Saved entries
(** * link-preview: the fetch-and-extract engine of [main.go]

    A shallow embedding of [MetaExtractor.FetchLinkPreview],
    [extractMetadata], [extractTag] and [extractMetaContent], together with
    the parts of the Go standard library they call ([strings], [regexp],
    [net/url], [io]).  Go strings are byte strings: they are modelled by
    [string], whose characters are the 8-bit [ascii]. *)

From Stdlib Require Import String Ascii List NArith ZArith Lia Bool.
From Stdlib Require Import DecimalString.
Import ListNotations.

Local Open Scope string_scope.
Local Open Scope bool_scope.

(* ================================================================== *)
(** ** Bytes *)

Module byte.

Definition code (c : ascii) : N := N_of_ascii c.

Definition between (lo hi : N) (c : ascii) : bool :=
  (lo <=? code c)%N && (code c <=? hi)%N.

Definition isUpper (c : ascii) : bool := between 65 90 c.
Definition isLower (c : ascii) : bool := between 97 122 c.
Definition isDigit (c : ascii) : bool := between 48 57 c.
Definition isLetter (c : ascii) : bool := isUpper c || isLower c.

Definition eqb (a b : ascii) : bool := Ascii.eqb a b.

Definition mem (c : ascii) (cs : list ascii) : bool := existsb (eqb c) cs.

(** [c + ('a' - 'A')] on an upper-case ASCII letter, the byte itself
    otherwise. *)
Definition toLower (c : ascii) : ascii :=
  if isUpper c then ascii_of_N (code c + 32) else c.

End byte.

(** The double and the single quote. *)
Definition dquote : ascii := "034"%char.
Definition squote : ascii := "039"%char.
Definition DQ : string := String dquote "".

(** A value or the text of a Go [error]. *)
Inductive res (A : Type) : Type :=
| Ok (a : A)
| Fail (err : string).
Arguments Ok {A} a.
Arguments Fail {A} err.

Definition bind {A B : Type} (x : res A) (f : A -> res B) : res B :=
  match x with
  | Ok a => f a
  | Fail e => Fail e
  end.

Notation "x <- c ;; k" := (bind c (fun x => k))
  (at level 61, c at next level, right associativity).
Notation "' p <- c ;; k" := (bind c (fun x => match x with p => k end))
  (at level 61, p pattern, c at next level, right associativity).

Definition rev (s : string) : string :=
  string_of_list_ascii (List.rev (list_ascii_of_string s)).

(** Every byte of [s] satisfies [p]. *)
Fixpoint string_all (p : ascii -> bool) (s : string) : bool :=
  match s with
  | EmptyString => true
  | String c s' => p c && string_all p s'
  end.

(** [s[n:]]. *)
Fixpoint drop (n : nat) (s : string) : string :=
  match n, s with
  | O, _ => s
  | S n', String _ s' => drop n' s'
  | S _, EmptyString => EmptyString
  end.

(** [s[:n]]. *)
Fixpoint take (n : nat) (s : string) : string :=
  match n, s with
  | O, _ => EmptyString
  | S n', String c s' => String c (take n' s')
  | S _, EmptyString => EmptyString
  end.

(** [g] occurs in [s] as a contiguous block. *)
Definition infix_of (g s : string) : Prop :=
  exists p q, s = p ++ g ++ q.

(* ================================================================== *)
(** ** Package [strings] *)

Module strings.

(** [strings.ToLower].  Upper-case ASCII letters are mapped to lower case.
    Bytes from 0x80 up are kept: Go maps multi-byte runes through the
    Unicode case tables, which are not part of this model, so the model is
    exact on ASCII documents. *)
Fixpoint ToLower (s : string) : string :=
  match s with
  | EmptyString => EmptyString
  | String c s' => String (byte.toLower c) (ToLower s')
  end.

(** The six ASCII white-space bytes: tab, LF, VT, FF, CR, space. *)
Definition asciiSpace (c : ascii) : bool :=
  let n := byte.code c in
  (n =? 9)%N || (n =? 10)%N || (n =? 11)%N || (n =? 12)%N || (n =? 13)%N
  || (n =? 32)%N.

(** The UTF-8 encodings of the remaining runes for which
    [unicode.IsSpace] holds.  Two bytes: U+0085, U+00A0. *)
Definition space2 (a b : ascii) : bool :=
  (byte.code a =? 194)%N && ((byte.code b =? 133)%N || (byte.code b =? 160)%N).

(** Three bytes: U+1680, U+2000..U+200A, U+2028, U+2029, U+202F, U+205F,
    U+3000. *)
Definition space3 (a b c : ascii) : bool :=
  let x := byte.code a in let y := byte.code b in let z := byte.code c in
  ((x =? 225) && (y =? 154) && (z =? 128))%N
  || ((x =? 226) && (y =? 128)
      && ((128 <=? z) && (z <=? 138) || (z =? 168) || (z =? 169) || (z =? 175)))%N
  || ((x =? 226) && (y =? 129) && (z =? 159))%N
  || ((x =? 227) && (y =? 128) && (z =? 128))%N.

(** Strip white-space runes from the front.  With [back = true] the string
    is read back to front (the bytes of a rune then come last byte
    first). *)
Fixpoint trimFront (back : bool) (s : string) : string :=
  match s with
  | EmptyString => s
  | String a s1 =>
      if asciiSpace a then trimFront back s1
      else
        match s1 with
        | EmptyString => s
        | String b s2 =>
            if (if back then space2 b a else space2 a b) then trimFront back s2
            else
              match s2 with
              | EmptyString => s
              | String c s3 =>
                  if (if back then space3 c b a else space3 a b c)
                  then trimFront back s3
                  else s
              end
        end
  end.

(** [strings.TrimSpace]: leading and trailing white space removed. *)
Definition TrimSpace (s : string) : string :=
  rev (trimFront true (rev (trimFront false s))).

(** [strings.HasPrefix]. *)
Definition HasPrefix (s p : string) : bool := String.prefix p s.

(** [strings.HasSuffix]. *)
Definition HasSuffix (s p : string) : bool := String.prefix (rev p) (rev s).

(** [strings.Index]: position of the first occurrence of [sub]. *)
Fixpoint Index (s sub : string) : option nat :=
  if String.prefix sub s then Some O
  else
    match s with
    | EmptyString => None
    | String _ s' => option_map S (Index s' sub)
    end.

(** [strings.LastIndex]. *)
Fixpoint LastIndex (s sub : string) : option nat :=
  match s with
  | EmptyString => if String.prefix sub s then Some O else None
  | String _ s' =>
      match LastIndex s' sub with
      | Some i => Some (S i)
      | None => if String.prefix sub s then Some O else None
      end
  end.

(** [strings.Contains]. *)
Definition Contains (s sub : string) : bool :=
  match Index s sub with Some _ => true | None => false end.

(** [strings.Cut]: the text before and after the first [sep], and whether
    [sep] was found. *)
Definition Cut (s sep : string) : string * string * bool :=
  match Index s sep with
  | Some i => (take i s, drop (i + String.length sep) s, true)
  | None => (s, "", false)
  end.

(** [strings.Count] for a one-byte separator. *)
Fixpoint CountByte (s : string) (c : ascii) : nat :=
  match s with
  | EmptyString => O
  | String a s' => (if byte.eqb a c then 1 else 0) + CountByte s' c
  end.

(** [strings.Split] for a one-byte separator: the pieces between the
    separators, in order; one piece more than there are separators. *)
Fixpoint SplitByte (s : string) (sep : ascii) : list string :=
  match s with
  | EmptyString => [EmptyString]
  | String a s' =>
      if byte.eqb a sep then EmptyString :: SplitByte s' sep
      else
        match SplitByte s' sep with
        | piece :: pieces => String a piece :: pieces
        | [] => [String a EmptyString]
        end
  end.

End strings.

(* ================================================================== *)
(** ** Package [regexp]

    The patterns of [main.go] are built from literal bytes, bracket
    classes, the greedy star of a class and one capturing group.  Go's
    [regexp] returns the leftmost match and, among those, the one a
    backtracking search finds first; the matcher below is that
    backtracking search, written with a success continuation. *)

Module regexp.

Inductive class : Type :=
| Byte (c : ascii)            (* a literal byte *)
| OneOf (cs : list ascii)     (* a bracket class *)
| NoneOf (cs : list ascii).   (* a negated bracket class *)

Definition accepts (k : class) (c : ascii) : bool :=
  match k with
  | Byte a => byte.eqb c a
  | OneOf cs => byte.mem c cs
  | NoneOf cs => negb (byte.mem c cs)
  end.

Inductive Regexp : Type :=
| Empty
| Char (k : class)
| Star (k : class)                 (* zero or more of k, greedy *)
| Concat (r1 r2 : Regexp)
| Capture (r : Regexp).            (* capturing group 1 *)

(** The literal text [w]; this is what a pattern made of
    [regexp.QuoteMeta(w)] matches. *)
Fixpoint Literal (w : string) : Regexp :=
  match w with
  | EmptyString => Empty
  | String c w' => Concat (Char (Byte c)) (Literal w')
  end.

(** [r1 r2 ... rn]. *)
Fixpoint Seq (rs : list Regexp) : Regexp :=
  match rs with
  | [] => Empty
  | r :: rs' => Concat r (Seq rs')
  end.

(** The text consumed between position [s] and the later position [s']. *)
Definition consumed (s s' : string) : string :=
  take (String.length s - String.length s') s.

Section Matcher.
Context {A : Type}.

Fixpoint star (k : class) (s : string) (cont : string -> option A)
  : option A :=
  match s with
  | EmptyString => cont s
  | String c s' =>
      if accepts k c then
        match star k s' cont with
        | Some a => Some a
        | None => cont s
        end
      else cont s
  end.

(** [run r s cap cont]: match [r] at the front of [s]; [cap] is the text
    of group 1 so far; [cont] receives the rest of the input. *)
Fixpoint run (r : Regexp) (s : string) (cap : option string)
    (cont : string -> option string -> option A) : option A :=
  match r with
  | Empty => cont s cap
  | Char k =>
      match s with
      | EmptyString => None
      | String c s' => if accepts k c then cont s' cap else None
      end
  | Star k => star k s (fun s' => cont s' cap)
  | Concat r1 r2 => run r1 s cap (fun s1 cap1 => run r2 s1 cap1 cont)
  | Capture r1 => run r1 s cap (fun s1 _ => cont s1 (Some (consumed s s1)))
  end.

End Matcher.

(** A match anchored at the front of [s]: the rest of the input and
    group 1. *)
Definition matchAt (r : Regexp) (s : string) : option (string * option string) :=
  run r s None (fun s' cap => Some (s', cap)).

Definition group (cap : option string) : string :=
  match cap with Some g => g | None => "" end.

(** [Regexp.FindStringSubmatch]: the whole match and group 1 of the
    leftmost match, [nil] when there is none. *)
Fixpoint FindStringSubmatch (r : Regexp) (s : string) : list string :=
  match matchAt r s with
  | Some (s', cap) => [consumed s s'; group cap]
  | None =>
      match s with
      | EmptyString => []
      | String _ s' => FindStringSubmatch r s'
      end
  end.

End regexp.

(* ================================================================== *)
(** ** The extractor of [main.go] *)

Record LinkPreviewResponse : Type := mkPreview {
  URL : string;
  Title : string;
  Description : string;
  Image : string;
  SiteName : string;
  Error : string
}.
(** Modelled from the spec: the contract
    [select_and_replace(rng_state, returns, population, spec) ->
     (new_rng_state, new_population)], with the configuration option
    [perturb_hyperparameters]. *)
Definition select_and_replace (perturb_hyperparameters : bool)
    (rng_state : RngState) (returns : list Return)
    (population : list (Member T H B)) (spec : PBT)
  : Error + (RngState * list (Member T H B)) :=
  match validate spec returns population with
  | Some e => inl e
  | None =>
      let best := best_indices returns (num_best_to_replace_from spec) in
      let worse := worse_indices returns (num_worse_to_replace spec) in
      let '(new_rng_state, k) := rng_split rng_state in
      inr (new_rng_state,
           apply_mapping perturb_hyperparameters population
                         (build_mapping k best worse))
  end.

(** Modelled from the spec: what step 1 of the selector asks of a
    ranking, every index once and in ranking order. *)
Definition is_ranking (returns : list Return) (l : list nat) : Prop :=
  l ≡ₚ seq 0 (length returns) /\ StronglySorted (rank_le returns) l.

End Selector.

(* ================================================================== *)
(** ** Concrete inputs for the selector and for [unshard_fn] *)
(* ================================================================== *)

(** A splittable counter as seed: splitting descends a binary tree of
    keys, and a draw below [n] is the key modulo [n]. *)
#[global] Instance tree_rng : Rng := {|
  RngState := nat;
  rng_split := fun k => (2 * k + 1, 2 * k + 2)%nat;
  rng_below := fun k n => (k mod n)%nat;
  rng_below_lt := fun k n Hn =>
    Nat.mod_upper_bound k n (proj2 (Nat.neq_0_lt_0 n) Hn)
|}.

(** Members whose three components are numbers. *)
Definition member (t h b : nat) : Member nat nat nat := mkMember t h b.

Definition four_members : list (Member nat nat nat) :=
  [member 0 100 1000; member 1 101 1001; member 2 102 1002; member 3 103 1003].

(** A perturbation that adds the key to the hyperparameter. *)
Definition add_key (k : nat) (h : nat) : nat := (h + k)%nat.

(** The two scenarios of the selector's contract. *)
Definition returns_distinct : list Return :=
  [Finite 10; Finite 30; Finite 5; Finite 20].
Definition returns_with_nan : list Return :=
  [Finite 10; NaN; Finite 5; Finite 20].

(** Two devices with three members each: one leaf of member ids and
    the matching sharded returns. *)
Definition two_by_three_tree : list (list (list nat)) :=
  [[[10; 11; 12]; [13; 14; 15]]]%nat.
Definition two_by_three_returns : list (list Q) :=
  [[1; 5; 2]; [3; 9; 0]]%Q.

(* ================================================================== *)
(** ** The cells around the CMA-ES loop *)
(* ================================================================== *)

(** A slice bound of a Python list of length [len]: a negative bound
    counts from the end, and every bound is clipped to [0 .. len]. *)
Definition slice_index (len : nat) (i : Z) : nat :=
  if (i <? 0)%Z then Z.to_nat (Z.max 0 (i + Z.of_nat len))
  else Nat.min (Z.to_nat i) len.

(** [l[start:stop]]. *)
Definition py_slice {A : Type} (start stop : Z) (l : list A) : list A :=
  take (slice_index (length l) stop - slice_index (length l) start)
       (drop (slice_index (length l) start) l).

Section CmaesCells.
Context {State RNGKey Samples Mean Cov : Type}.

(** The plotting cell:
[[
traj_min = 0
traj_max = iteration_count
for mean, cov in zip(means[traj_min:traj_max], covs[traj_min:traj_max]):
]]
    the pairs the [for] statement draws. *)
Definition plotted_trajectory
    (v : @CmaesVars State RNGKey Samples Mean Cov) : list (Mean * Cov) :=
  let traj_min := 0%Z in
  let traj_max := iteration_count v in
  zip (py_slice traj_min traj_max (means v))
      (py_slice traj_min traj_max (covs v)).

(** [means[-1]], printed as the final mean of the distribution; an
    [IndexError] on an empty list. *)
Definition final_mean
    (v : @CmaesVars State RNGKey Samples Mean Cov) : option Mean :=
  last (means v).
End CmaesCells.

(* ================================================================== *)
(** ** [init_environments] of the PBT notebooks *)
(* ================================================================== *)

Section InitEnvironments.
(** An environment state is a tree of arrays, here the list of its
    leaves; a leaf with leading dimension [n] is a list of [n] entries
    of type [A] (the sub-arrays of the trailing shape). *)
Context {Name Env RNGKey A : Type}.

(** [environments.create(env_name=, batch_size=, episode_length=,
    auto_reset=)] and the [reset] method of an environment. *)
Variable create : Name -> nat -> Z -> bool -> Env.
Variable reset : Env -> RNGKey -> list (list A).

Variable env_name : Name.
Variable env_batch_size : nat.
Variable population_size_per_device : nat.
Variable episode_length : Z.

(** The cell that binds [env] and [eval_env]. *)
Definition make_env : Env :=
  create env_name (env_batch_size * population_size_per_device)
         episode_length true.
Definition make_eval_env : Env :=
  create env_name (env_batch_size * population_size_per_device)
         episode_length true.

(** The rows of a row-major reshape to [(rows, width) + rest]. *)
Fixpoint chunks (rows width : nat) (x : list A) : list (list A) :=
  match rows with
  | O => []
  | S rows' => take width x :: chunks rows' width (drop width x)
  end.

(** [jnp.reshape(x, (population_size_per_device, env_batch_size) +
    x.shape[1:])]; the call raises when the leading dimension of [x] is
    not the product of the two. *)
Definition reshape_rows (rows width : nat) (x : list A)
  : option (list (list A)) :=
  if (length x =? rows * width)%nat then Some (chunks rows width x) else None.

Definition reshape_fn (tree : list (list A)) : option (list (list (list A))) :=
  mapM (reshape_rows population_size_per_device env_batch_size) tree.

(** [init_environments(random_key)]: both resets receive the same key. *)
Definition init_environments (random_key : RNGKey)
  : option (list (list (list A)) * list (list (list A))) :=
  let env_states := reset make_env random_key in
  let eval_env_first_states := reset make_eval_env random_key in
  match reshape_fn env_states with
  | None => None
  | Some env_states =>
      match reshape_fn eval_env_first_states with
      | None => None
      | Some eval_env_first_states => Some (env_states, eval_env_first_states)
      end
  end.
End InitEnvironments.

(* ================================================================== *)
(** ** The rollout cells of the SAC-PBT notebook *)
(* ================================================================== *)

Section Rollout.
Context {EnvState TrainingState Transition : Type}.

(** [functools.partial(agent.play_step_fn, env=env, deterministic=True,
    evaluation=True)]. *)
Variable play_step :
  EnvState -> TrainingState -> EnvState * TrainingState * Transition.

(** [jnp.expand_dims(x, axis=0)] on every leaf: a leading axis of
    size one. *)
Definition expand_dims {X : Type} (x : X) : list X := [x].

(** [jax.pmap(..., devices=devices[:1])]: the mapped axis must have
    size one. *)
Definition play_step_fn (env_state : list EnvState)
    (training_state : list TrainingState)
  : option (list EnvState * list TrainingState * list Transition) :=
  match env_state, training_state with
  | [e], [t] =>
      let '(e', t', tr) := play_step e t in Some ([e'], [t'], [tr])
  | _, _ => None
  end.

(** The loop
[[
for _ in range(episode_length):
    rollout.append(env_state)
    env_state, training_state, _ = play_step_fn(env_state, training_state)
]] *)
Fixpoint rollout_for (fuel : nat) (rollout : list (list EnvState))
    (env_state : list EnvState) (training_state : list TrainingState)
  : option (list (list EnvState) * list EnvState * list TrainingState) :=
  match fuel with
  | O => Some (rollout, env_state, training_state)
  | S fuel' =>
      let rollout := rollout ++ [env_state] in
      match play_step_fn env_state training_state with
      | Some (env_state, training_state, _) =>
          rollout_for fuel' rollout env_state training_state
      | None => None
      end
  end.

(** The cells from [rollout = []] to
    [rollout = [jax.tree_map(lambda x: ...x[0]..., env_state) for
    env_state in rollout]]; [x[0]] raises on an empty axis. *)
Definition rollout_cells (episode_length : Z)
    (training_state : TrainingState) (env_state : EnvState)
  : option (list EnvState) :=
  match rollout_for (Z.to_nat episode_length) []
                    (expand_dims env_state) (expand_dims training_state) with
  | Some (rollout, _, _) => mapM head rollout
  | None => None
  end.

(** [rollout[:episode_length]], the states handed to the renderer. *)
Definition rendered_states (episode_length : Z) (rollout : list EnvState)
  : list EnvState :=
  py_slice 0 episode_length rollout.

(** The environment and training state after [t] plain play steps. *)
Fixpoint play_trajectory (t : nat) (e : EnvState) (ts : TrainingState)
  : EnvState * TrainingState :=
  match t with
  | O => (e, ts)
  | S t' => let '(e', ts', _) := play_step e ts in play_trajectory t' e' ts'
  end.
End Rollout.

(* ================================================================== *)
(** ** The plotting cells of the MOME notebook *)
(* ================================================================== *)

(** The arrays of these cells hold 32-bit signed integers (the default
    integer type of [jnp]): arithmetic on them wraps around. *)
Definition wrap_int32 (z : Z) : Z :=
  ((z + 2147483648) mod 4294967296 - 2147483648)%Z.

Definition in_int32 (z : Z) : bool :=
  (-2147483648 <=? z)%Z && (z <=? 2147483647)%Z.

(** The values of [jnp.arange(start=, stop=)] on integers. *)
Definition arange (start stop : Z) : list Z :=
  map (fun i => (start + Z.of_nat i)%Z) (seq 0 (Z.to_nat (stop - start))).

(** [steps = batch_size * jnp.arange(start=0, stop=num_iterations)]:
    the Python integers [batch_size] and [num_iterations] must fit the
    array's 32-bit type (the call raises otherwise), and each product
    is taken in that type. *)
Definition plot_steps (batch_size num_iterations : Z) : option (list Z) :=
  if in_int32 batch_size && in_int32 num_iterations
  then Some (map (fun i => wrap_int32 (batch_size * i))
                 (arange 0 num_iterations))
  else None.

(* ================================================================== *)
(** ** More concrete inputs *)
(* ================================================================== *)

(** A toy environment: the state tree has one leaf, the numbers from
    the key on, one per batch entry. *)
Definition toy_create (_ : unit) (batch_size : nat) (_ : Z) (_ : bool) : nat :=
  batch_size.
Definition toy_reset (env : nat) (key : nat) : list (list nat) :=
  [seq key env].

(** A toy play step: the environment state counts steps and the
    training state accumulates them. *)
Definition toy_play_step (e ts : nat) : nat * nat * unit :=
  (S e, (ts + e)%nat, tt).

(** A scanned update that counts iterations and reports the count. *)
Definition toy_scan_update (c : nat * nat * nat) (_ : unit)
  : (nat * nat * nat) * nat :=
  let '(r, e, k) := c in ((S r, e, k), r).

(* ================================================================== *)
(** ** Theorems *)
(* ================================================================== *)

Lemma replacement_invariant_spec (c : PBT) :
  replacement_invariant c = true <->
  (0 <= num_best_to_replace_from c <= population_size c
   /\ 0 <= num_worse_to_replace c <= population_size c
   /\ num_best_to_replace_from c + num_worse_to_replace c <= population_size c)%Z.
Proof.
  unfold replacement_invariant.
  rewrite !andb_true_iff, !Z.leb_le. lia.
Qed.
(** X16: the comparison never raises and has one row per city of
    [cities_data], in that order; in every row the total movement is the
    absolute elapsed time times the speed, so the points of the chart lie on
    one line through the origin; a row is marked as selected exactly when its
    city has the selected name. *)
Theorem comparison_rows (mode : string) (elat elon omega years : R)
  (selected_name : string) :
  exists rows,
    comparison mode elat elon omega years selected_name = Ok rows
    /\ map row_city rows = ["Cairo"; "Cape Town"; "Lagos"; "Nairobi"]%string
    /\ Forall (fun r => row_total_movement r = Rabs years * row_speed r
                        /\ (row_selected r = true <-> row_city r = selected_name))
              rows.
Proof.
  unfold comparison.
  destruct (comparison_loop_runs mode elat elon omega years selected_name
              cities_data []) as (rows & Hrun & Hrows).
  exists rows. split; [exact Hrun | ].
  assert (Hnames : map row_city rows = map city_name cities_data).
  { clear Hrun. induction Hrows as [ | c r cs rs (ve & vn & _ & Hn & _) _ IH];
      [reflexivity | cbn [map]; rewrite Hn, IH; reflexivity]. }
  split; [exact Hnames | ].
  clear Hrun Hnames.
  induction Hrows as [ | c r cs rs (ve & vn & _ & Hn & Hs & Hm & Hsel) _ IH];
    constructor; [ | exact IH].
  split; [rewrite Hm, Hs; reflexivity | ].
  rewrite Hsel, Hn. apply String.eqb_eq.
Qed.
Definition chunk_with_sliding_window (fuel : nat) (text : string)
  : option (list ContentChunk.t) :=
  if PyStr.is_empty text || PyStr.is_empty (PyStr.strip text) then Some []
  else
    let words := PyStr.split text in
    match words with
    | [] => Some []
    | _ => sliding_window_loop fuel words (LoopState [] 0 0)
    end.

End PerCall.

End Chunker.

End TextChunker.

(* ===================================================================== *)
(** ** Exceptions *)
(* ===================================================================== *)

Inductive py_exception : Type :=
| ValueError (msg : string)
| ProviderError (msg : string)
| HTTPException (status_code : Z) (detail : string).

Inductive result (A : Type) : Type :=
| Ok (a : A)
| Raise (e : py_exception).

Arguments Ok {A} a.
Arguments Raise {A} e.

(** An embedding vector ([List[float]]). *)
Definition embedding : Type := list Q.

(** [time.sleep(d)] returns for [d >= 0] and raises [ValueError] for a
    negative [d]; [sleep_returns d] tells which. *)
Definition sleep_returns (d : Q) : bool := Qle_bool 0 d.

(* ===================================================================== *)
(** ** [utils/embedder.py] *)
(* ===================================================================== *)

Module Embedder.

Definition model_name : string := "embed-multilingual-v2.0".
Definition max_batch_size : nat := 96.

Record model_info : Type := ModelInfo {
  info_model_name : string;
  dimensions : Z;
  info_max_batch_size : nat
}.

Definition get_model_info : model_info :=
  ModelInfo model_name 768 max_batch_size.

(** [range(0, stop, step)] for a positive [step]. *)
Definition py_range (stop step : nat) : list nat :=
  map (fun j => (j * step)%nat) (seq 0 ((stop + step - 1) / step)%nat).

Section Client.

(** [self.client.embed(texts=..., model=...)]: the provider's answer to
    the request with the given sequence number; [None] when the call
    raises, else [response.embeddings]. *)
Variable client_embed : nat -> list string -> option (list embedding).
Variable cfg : Config.t.

(** The fallback loop over the texts of a failed batch.  [calls] counts
    the requests sent so far. *)
Fixpoint embed_fallback (calls : nat) (batch : list string)
  (batch_fallback : list (option embedding))
  : nat * list (option embedding) :=
  match batch with
  | [] => (calls, batch_fallback)
  | text :: rest =>
      match client_embed calls [text] with
      | Some embeddings =>
          let extended := (batch_fallback ++ map Some embeddings)%list in
          if sleep_returns (Config.RATE_LIMIT_DELAY cfg * (1 # 10))%Q
          then embed_fallback (S calls) rest extended
          else embed_fallback (S calls) rest (extended ++ [None])%list
      | None =>
          embed_fallback (S calls) rest (batch_fallback ++ [None])%list
      end
  end.

Definition except_batch (calls : nat) (batch : list string)
  (all_embeddings : list embedding) : nat * list embedding :=
  let '(calls', batch_fallback) := embed_fallback calls batch [] in
  (calls', (all_embeddings ++ omap (fun e => e) batch_fallback)%list).

(** The body of the [for] loop of [embed_texts] for one batch. *)
Definition embed_batch (acc : nat * list embedding) (batch : list string)
  : nat * list embedding :=
  let '(calls, all_embeddings) := acc in
  match client_embed calls batch with
  | Some batch_embeddings =>
      let extended := (all_embeddings ++ batch_embeddings)%list in
      if sleep_returns (Config.RATE_LIMIT_DELAY cfg)
      then (S calls, extended)
      else except_batch (S calls) batch extended
  | None => except_batch (S calls) batch all_embeddings
  end.

(** [Embedder.embed_texts], threading the request counter. *)
Definition embed_texts (calls : nat) (texts : list string)
  : nat * option (list embedding) :=
  match texts with
  | [] => (calls, None)
  | _ =>
      let '(calls', all_embeddings) :=
        fold_left
          (fun acc i =>
             embed_batch acc
               (PyList.slice texts (Z.of_nat i)
                  (Z.of_nat i + Z.of_nat max_batch_size)))
          (py_range (length texts) max_batch_size) (calls, []) in
      (calls', Some all_embeddings)
  end.

(** [Embedder.embed_single_text] *)
Definition embed_single_text (calls : nat) (text : string)
  : nat * option embedding :=
  match client_embed calls [text] with
  | Some (e :: _) => (S calls, Some e)
  | Some [] => (S calls, None)
  | None => (S calls, None)
  end.

End Client.

End Embedder.

(* ===================================================================== *)
(** ** [utils/qdrant_storage.py] *)
(* ===================================================================== *)

Module QdrantStorage.

Record payload : Type := Payload {
  p_url : string;
  p_section : option string;
  p_hierarchy_path : option string;
  p_chunk_index : nat;
  p_token_count : nat;
  p_content : string;
  p_created_at : string;
  p_content_id : string
}.

Record PointStruct : Type := Point {
  point_id : string;
  vector : embedding;
  point_payload : payload
}.

(** The collection behind [self.client]: the stored points by point id,
    and the upsert requests sent so far, oldest first. *)
Record client : Type := Client {
  collection : gmap string (embedding * payload);
  upsert_requests : list (list PointStruct)
}.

[Exercise]: Above are the records. Copy every line in them holding "leaf".

[Answer section]:
(** Two devices with three members each: one leaf of member ids and
    leaves; a leaf with leading dimension [n] is a list of [n] entries
(** [jnp.expand_dims(x, axis=0)] on every leaf: a leading axis of
(** A toy environment: the state tree has one leaf, the numbers from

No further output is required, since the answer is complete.